Please copy each line below that contains the word "fold".

=== TASK INPUT ===

(** C4 (amended): [human_readable_seconds] has no check for negative
    [secs]; it returns a string, with no hours field ([int()] gives
    [t <= 0], so [t // 3600 <= 0]), and minutes and seconds taken from the
    floor remainder [t mod 3600]. *)
Theorem human_readable_seconds_negative (x : pynum) :
  negative x ->
  let t := to_int x in
  t <= 0 /\
  human_readable_seconds x =
    if 0 <? t mod 3600 / 60
    then two_digit (t mod 3600 / 60) ++ lit "min" ++ two_digit (t mod 3600 mod 60) ++ lit "s"
    else two_digit (t mod 3600 mod 60) ++ lit "s".
Proof.
  intros Hx t. pose proof (to_int_negative x Hx) as Ht. fold t in Ht.
  split; [exact Ht|].
  unfold human_readable_seconds. fold t.
  destruct (hms_rest t) as [E1 E2]. rewrite E1, E2.
  assert (0 <= t mod 3600 < 3600) by (apply Z.mod_pos_bound; lia).
  assert (0 <= t mod 3600 mod 60 < 60) by (apply Z.mod_pos_bound; lia).
  assert (0 <= t mod 3600 / 60 < 60) by (split; [apply Z.div_pos|apply Z.div_lt_upper_bound]; lia).
  assert (Hh : t / 3600 <= 0) by (apply Z.div_le_upper_bound; lia).
  destruct (Z.ltb_spec 0 (t / 3600)); [lia|].
  rewrite !(pct_02d_two_digit (t mod 3600 / 60)) by lia.
  rewrite !(pct_02d_two_digit (t mod 3600 mod 60)) by lia.
  reflexivity.
Qed.

Lemma human_readable_seconds_negative_witness :
  negative (PFloat (-7203) 1) /\
  human_readable_seconds (PFloat (-7203) 1) = lit "59min59s".
Proof.
  split; [simpl; lia|].
  destruct (human_readable_seconds_negative (PFloat (-7203) 1) ltac:(simpl; lia)) as [_ H].
  rewrite H. vm_compute. reflexivity.
Defined.

(** ** Lemmas on [indent] *)

Lemma join_cons (sep x : list ascii) (xs : list (list ascii)) :
  join sep (x :: xs) = x ++ List.concat (map (fun r => sep ++ r) xs).
Proof.
  revert x; induction xs as [|y ys IH]; intros x.
  - simpl. now rewrite app_nil_r.
  - change (join sep (x :: y :: ys)) with (x ++ sep ++ join sep (y :: ys)).
    rewrite IH. simpl. now rewrite <- !app_assoc.
Qed.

===

FINISHED EXERCISE:
  intros Hx t. pose proof (to_int_negative x Hx) as Ht. fold t in Ht.
  unfold human_readable_seconds. fold t.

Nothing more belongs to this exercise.